**Task prompt:**
Below are entries. Reproduce exactly the lines between the line holding "uint32_of_double (DFT_MIDPOINT 3);" and the line holding "(** A wide character", inclusive, and only those.

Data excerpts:

· · ·

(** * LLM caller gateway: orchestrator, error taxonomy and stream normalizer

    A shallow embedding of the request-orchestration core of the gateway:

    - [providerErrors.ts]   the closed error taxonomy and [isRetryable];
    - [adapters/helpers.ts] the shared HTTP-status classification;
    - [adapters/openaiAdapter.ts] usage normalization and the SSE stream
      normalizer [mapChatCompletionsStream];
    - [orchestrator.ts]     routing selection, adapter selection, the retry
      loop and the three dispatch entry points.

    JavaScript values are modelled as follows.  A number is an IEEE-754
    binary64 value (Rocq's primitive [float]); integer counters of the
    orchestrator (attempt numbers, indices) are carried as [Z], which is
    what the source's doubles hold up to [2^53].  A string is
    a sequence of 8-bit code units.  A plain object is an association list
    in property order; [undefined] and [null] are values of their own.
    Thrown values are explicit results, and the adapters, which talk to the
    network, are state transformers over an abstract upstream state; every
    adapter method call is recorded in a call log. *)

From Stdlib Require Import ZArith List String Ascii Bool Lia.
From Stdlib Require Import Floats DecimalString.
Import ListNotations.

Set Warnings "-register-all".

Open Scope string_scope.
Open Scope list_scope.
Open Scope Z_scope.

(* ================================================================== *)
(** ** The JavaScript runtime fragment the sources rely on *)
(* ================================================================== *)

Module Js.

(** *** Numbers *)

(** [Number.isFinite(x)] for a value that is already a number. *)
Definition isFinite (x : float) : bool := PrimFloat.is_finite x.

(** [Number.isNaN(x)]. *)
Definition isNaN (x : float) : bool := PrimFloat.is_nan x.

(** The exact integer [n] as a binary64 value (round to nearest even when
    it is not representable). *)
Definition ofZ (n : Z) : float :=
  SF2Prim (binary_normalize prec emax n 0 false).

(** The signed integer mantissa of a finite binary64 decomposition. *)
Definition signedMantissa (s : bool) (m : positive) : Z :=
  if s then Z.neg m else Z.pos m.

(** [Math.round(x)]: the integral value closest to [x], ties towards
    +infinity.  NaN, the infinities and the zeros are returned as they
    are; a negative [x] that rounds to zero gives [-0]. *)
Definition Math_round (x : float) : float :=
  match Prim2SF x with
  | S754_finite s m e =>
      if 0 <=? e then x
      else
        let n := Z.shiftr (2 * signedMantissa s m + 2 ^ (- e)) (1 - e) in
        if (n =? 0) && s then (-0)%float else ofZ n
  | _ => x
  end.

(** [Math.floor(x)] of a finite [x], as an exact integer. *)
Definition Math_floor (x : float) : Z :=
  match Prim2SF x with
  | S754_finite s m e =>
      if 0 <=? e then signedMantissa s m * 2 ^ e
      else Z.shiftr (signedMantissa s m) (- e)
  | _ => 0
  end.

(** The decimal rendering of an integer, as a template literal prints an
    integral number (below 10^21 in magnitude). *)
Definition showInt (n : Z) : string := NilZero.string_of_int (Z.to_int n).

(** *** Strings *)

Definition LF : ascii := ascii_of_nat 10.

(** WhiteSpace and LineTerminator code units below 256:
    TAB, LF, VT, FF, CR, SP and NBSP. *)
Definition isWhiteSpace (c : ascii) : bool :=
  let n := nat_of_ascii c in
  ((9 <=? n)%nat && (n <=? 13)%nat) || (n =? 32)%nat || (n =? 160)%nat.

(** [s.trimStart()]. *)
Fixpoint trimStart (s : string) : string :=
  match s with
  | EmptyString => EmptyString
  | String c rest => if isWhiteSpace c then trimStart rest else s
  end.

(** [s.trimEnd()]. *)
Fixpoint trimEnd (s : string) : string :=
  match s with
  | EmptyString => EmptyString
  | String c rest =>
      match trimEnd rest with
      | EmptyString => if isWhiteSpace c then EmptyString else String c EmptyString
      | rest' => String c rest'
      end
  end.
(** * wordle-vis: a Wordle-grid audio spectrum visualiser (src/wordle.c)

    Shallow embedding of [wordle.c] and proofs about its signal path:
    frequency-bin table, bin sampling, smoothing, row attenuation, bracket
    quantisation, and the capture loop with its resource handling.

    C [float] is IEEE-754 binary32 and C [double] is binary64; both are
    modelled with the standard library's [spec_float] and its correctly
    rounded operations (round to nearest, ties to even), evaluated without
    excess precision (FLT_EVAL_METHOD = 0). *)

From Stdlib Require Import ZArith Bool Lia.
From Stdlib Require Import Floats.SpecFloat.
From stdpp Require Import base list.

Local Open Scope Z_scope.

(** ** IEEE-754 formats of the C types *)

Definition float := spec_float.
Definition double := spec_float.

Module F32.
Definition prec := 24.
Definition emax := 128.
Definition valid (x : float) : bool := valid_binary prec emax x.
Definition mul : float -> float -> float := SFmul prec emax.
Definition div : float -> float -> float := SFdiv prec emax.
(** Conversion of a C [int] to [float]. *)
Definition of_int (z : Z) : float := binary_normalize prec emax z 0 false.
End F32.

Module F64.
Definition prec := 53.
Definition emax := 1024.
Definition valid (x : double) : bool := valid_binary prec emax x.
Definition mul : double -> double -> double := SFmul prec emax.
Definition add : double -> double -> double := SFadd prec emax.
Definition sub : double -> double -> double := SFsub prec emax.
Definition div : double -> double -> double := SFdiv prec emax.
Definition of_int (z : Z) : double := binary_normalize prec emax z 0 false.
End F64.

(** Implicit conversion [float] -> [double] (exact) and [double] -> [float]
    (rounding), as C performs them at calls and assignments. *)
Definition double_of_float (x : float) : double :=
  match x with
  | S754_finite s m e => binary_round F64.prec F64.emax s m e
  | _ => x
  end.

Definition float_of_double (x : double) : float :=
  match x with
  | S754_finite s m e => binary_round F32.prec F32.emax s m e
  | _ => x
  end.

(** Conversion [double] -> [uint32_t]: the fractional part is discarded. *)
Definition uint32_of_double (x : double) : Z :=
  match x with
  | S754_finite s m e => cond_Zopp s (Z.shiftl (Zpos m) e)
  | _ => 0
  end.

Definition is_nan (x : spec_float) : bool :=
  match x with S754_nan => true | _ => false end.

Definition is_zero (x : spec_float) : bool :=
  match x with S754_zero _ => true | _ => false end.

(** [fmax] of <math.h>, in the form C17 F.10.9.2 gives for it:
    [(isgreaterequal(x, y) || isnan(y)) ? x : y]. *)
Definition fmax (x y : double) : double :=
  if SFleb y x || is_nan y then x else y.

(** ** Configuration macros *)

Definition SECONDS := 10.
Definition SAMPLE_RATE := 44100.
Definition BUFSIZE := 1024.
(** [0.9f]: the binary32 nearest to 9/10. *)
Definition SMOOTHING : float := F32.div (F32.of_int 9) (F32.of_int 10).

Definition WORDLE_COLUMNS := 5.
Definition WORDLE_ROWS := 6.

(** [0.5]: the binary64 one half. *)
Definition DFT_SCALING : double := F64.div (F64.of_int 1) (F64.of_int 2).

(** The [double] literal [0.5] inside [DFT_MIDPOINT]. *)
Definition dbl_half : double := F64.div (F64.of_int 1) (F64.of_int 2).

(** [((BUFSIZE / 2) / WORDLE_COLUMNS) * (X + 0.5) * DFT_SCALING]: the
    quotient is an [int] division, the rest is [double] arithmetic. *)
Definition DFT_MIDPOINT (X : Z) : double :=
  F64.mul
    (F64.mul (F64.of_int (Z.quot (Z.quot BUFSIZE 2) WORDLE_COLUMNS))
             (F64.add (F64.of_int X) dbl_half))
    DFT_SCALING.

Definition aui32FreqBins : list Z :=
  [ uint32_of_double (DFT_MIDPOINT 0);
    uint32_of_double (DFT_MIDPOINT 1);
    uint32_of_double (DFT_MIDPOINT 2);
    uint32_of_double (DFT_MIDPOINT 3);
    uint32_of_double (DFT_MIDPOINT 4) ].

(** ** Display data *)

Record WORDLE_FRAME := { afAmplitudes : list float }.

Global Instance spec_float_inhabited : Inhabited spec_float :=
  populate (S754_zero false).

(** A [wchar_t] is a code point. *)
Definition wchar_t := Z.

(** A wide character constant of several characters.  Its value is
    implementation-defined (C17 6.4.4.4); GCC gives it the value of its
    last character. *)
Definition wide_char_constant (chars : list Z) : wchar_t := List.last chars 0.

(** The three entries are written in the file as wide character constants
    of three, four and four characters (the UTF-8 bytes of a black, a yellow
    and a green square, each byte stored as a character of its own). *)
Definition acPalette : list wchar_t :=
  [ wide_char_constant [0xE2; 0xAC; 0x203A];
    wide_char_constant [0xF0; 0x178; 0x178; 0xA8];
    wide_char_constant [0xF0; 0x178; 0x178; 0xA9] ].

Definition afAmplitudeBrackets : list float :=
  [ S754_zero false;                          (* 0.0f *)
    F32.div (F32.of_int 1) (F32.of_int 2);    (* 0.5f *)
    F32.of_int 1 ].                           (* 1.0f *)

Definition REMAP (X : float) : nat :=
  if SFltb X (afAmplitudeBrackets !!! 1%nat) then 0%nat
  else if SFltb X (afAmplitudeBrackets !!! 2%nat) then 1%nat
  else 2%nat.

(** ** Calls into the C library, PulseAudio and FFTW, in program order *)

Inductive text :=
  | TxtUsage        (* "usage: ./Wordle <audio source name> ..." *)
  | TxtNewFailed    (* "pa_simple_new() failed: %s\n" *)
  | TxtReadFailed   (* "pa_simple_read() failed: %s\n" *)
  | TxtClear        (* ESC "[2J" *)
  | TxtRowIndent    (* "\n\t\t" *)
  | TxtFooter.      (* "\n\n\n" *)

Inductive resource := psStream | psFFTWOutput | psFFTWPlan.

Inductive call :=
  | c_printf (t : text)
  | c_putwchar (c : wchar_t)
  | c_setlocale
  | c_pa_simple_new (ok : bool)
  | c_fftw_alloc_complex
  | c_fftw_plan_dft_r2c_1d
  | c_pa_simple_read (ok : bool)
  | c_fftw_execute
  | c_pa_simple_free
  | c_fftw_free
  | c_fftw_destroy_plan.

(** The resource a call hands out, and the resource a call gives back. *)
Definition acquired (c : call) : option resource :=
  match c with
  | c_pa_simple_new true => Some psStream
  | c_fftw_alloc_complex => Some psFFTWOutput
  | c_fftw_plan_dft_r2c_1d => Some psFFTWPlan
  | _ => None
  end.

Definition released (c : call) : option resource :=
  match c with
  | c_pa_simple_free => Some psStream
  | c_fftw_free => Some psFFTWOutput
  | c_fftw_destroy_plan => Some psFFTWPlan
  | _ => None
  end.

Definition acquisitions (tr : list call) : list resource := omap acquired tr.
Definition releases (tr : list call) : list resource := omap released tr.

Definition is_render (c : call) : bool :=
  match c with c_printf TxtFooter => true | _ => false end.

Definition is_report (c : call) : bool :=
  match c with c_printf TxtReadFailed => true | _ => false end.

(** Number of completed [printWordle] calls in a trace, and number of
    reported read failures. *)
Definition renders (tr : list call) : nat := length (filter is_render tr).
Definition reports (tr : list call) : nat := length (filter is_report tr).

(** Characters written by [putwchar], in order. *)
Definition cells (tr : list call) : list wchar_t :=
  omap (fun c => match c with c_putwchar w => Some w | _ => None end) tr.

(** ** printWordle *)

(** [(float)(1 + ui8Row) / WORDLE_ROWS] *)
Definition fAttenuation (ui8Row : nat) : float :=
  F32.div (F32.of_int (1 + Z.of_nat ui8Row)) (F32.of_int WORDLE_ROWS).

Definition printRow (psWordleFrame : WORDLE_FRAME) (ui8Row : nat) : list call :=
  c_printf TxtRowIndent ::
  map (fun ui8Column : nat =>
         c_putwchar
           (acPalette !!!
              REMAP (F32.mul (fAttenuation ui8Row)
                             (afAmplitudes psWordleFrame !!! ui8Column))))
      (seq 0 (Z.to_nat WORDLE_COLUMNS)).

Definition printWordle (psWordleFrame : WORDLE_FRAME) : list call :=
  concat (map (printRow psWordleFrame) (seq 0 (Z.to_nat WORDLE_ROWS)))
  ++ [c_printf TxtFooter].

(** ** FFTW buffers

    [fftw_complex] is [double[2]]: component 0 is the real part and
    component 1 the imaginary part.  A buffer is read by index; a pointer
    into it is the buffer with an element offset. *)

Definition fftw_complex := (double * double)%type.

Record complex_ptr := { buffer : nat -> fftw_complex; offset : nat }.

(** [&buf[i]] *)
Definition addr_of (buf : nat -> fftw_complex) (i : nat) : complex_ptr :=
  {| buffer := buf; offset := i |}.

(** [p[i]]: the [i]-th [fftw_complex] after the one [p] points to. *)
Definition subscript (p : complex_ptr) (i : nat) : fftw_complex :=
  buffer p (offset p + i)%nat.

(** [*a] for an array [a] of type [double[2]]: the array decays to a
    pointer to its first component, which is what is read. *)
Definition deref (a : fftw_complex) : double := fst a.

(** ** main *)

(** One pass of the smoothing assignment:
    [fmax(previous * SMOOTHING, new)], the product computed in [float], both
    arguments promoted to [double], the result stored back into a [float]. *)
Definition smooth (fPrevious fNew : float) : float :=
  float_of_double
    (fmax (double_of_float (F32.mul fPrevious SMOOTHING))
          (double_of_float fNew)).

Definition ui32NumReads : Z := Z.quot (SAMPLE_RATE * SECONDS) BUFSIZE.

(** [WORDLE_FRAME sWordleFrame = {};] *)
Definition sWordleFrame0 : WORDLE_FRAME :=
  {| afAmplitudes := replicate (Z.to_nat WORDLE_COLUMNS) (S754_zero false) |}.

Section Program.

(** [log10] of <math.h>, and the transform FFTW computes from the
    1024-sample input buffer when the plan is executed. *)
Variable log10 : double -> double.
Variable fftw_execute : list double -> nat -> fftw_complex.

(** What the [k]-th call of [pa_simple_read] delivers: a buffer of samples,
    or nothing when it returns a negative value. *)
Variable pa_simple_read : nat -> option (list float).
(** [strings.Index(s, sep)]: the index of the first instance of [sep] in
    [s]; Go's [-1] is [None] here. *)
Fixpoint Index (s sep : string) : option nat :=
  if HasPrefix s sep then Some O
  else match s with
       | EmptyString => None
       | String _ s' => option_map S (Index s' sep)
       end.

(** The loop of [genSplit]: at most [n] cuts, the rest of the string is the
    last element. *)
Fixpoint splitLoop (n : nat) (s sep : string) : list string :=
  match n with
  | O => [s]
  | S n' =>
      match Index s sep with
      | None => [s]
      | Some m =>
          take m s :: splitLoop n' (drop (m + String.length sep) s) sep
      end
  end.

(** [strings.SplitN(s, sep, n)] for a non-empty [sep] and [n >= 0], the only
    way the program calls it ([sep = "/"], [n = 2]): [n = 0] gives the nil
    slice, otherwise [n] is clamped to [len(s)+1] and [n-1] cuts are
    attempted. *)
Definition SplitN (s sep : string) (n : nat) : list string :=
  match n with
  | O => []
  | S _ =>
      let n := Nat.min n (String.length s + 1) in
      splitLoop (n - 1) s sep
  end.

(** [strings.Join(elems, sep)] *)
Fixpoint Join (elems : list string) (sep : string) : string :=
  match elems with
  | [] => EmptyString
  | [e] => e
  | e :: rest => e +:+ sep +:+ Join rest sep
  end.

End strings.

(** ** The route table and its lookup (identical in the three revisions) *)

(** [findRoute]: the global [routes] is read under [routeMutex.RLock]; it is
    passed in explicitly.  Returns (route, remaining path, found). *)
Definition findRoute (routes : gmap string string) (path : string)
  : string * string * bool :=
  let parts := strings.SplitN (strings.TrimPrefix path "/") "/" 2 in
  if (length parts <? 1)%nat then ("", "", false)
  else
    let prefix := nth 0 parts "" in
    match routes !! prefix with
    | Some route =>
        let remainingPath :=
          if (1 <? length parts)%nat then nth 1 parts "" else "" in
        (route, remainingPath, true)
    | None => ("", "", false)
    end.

· · ·

**Output:**
    uint32_of_double (DFT_MIDPOINT 3);
    uint32_of_double (DFT_MIDPOINT 4) ].

(** ** Display data *)

Record WORDLE_FRAME := { afAmplitudes : list float }.

Global Instance spec_float_inhabited : Inhabited spec_float :=
  populate (S754_zero false).

(** A [wchar_t] is a code point. *)
Definition wchar_t := Z.

(** A wide character constant of several characters.  Its value is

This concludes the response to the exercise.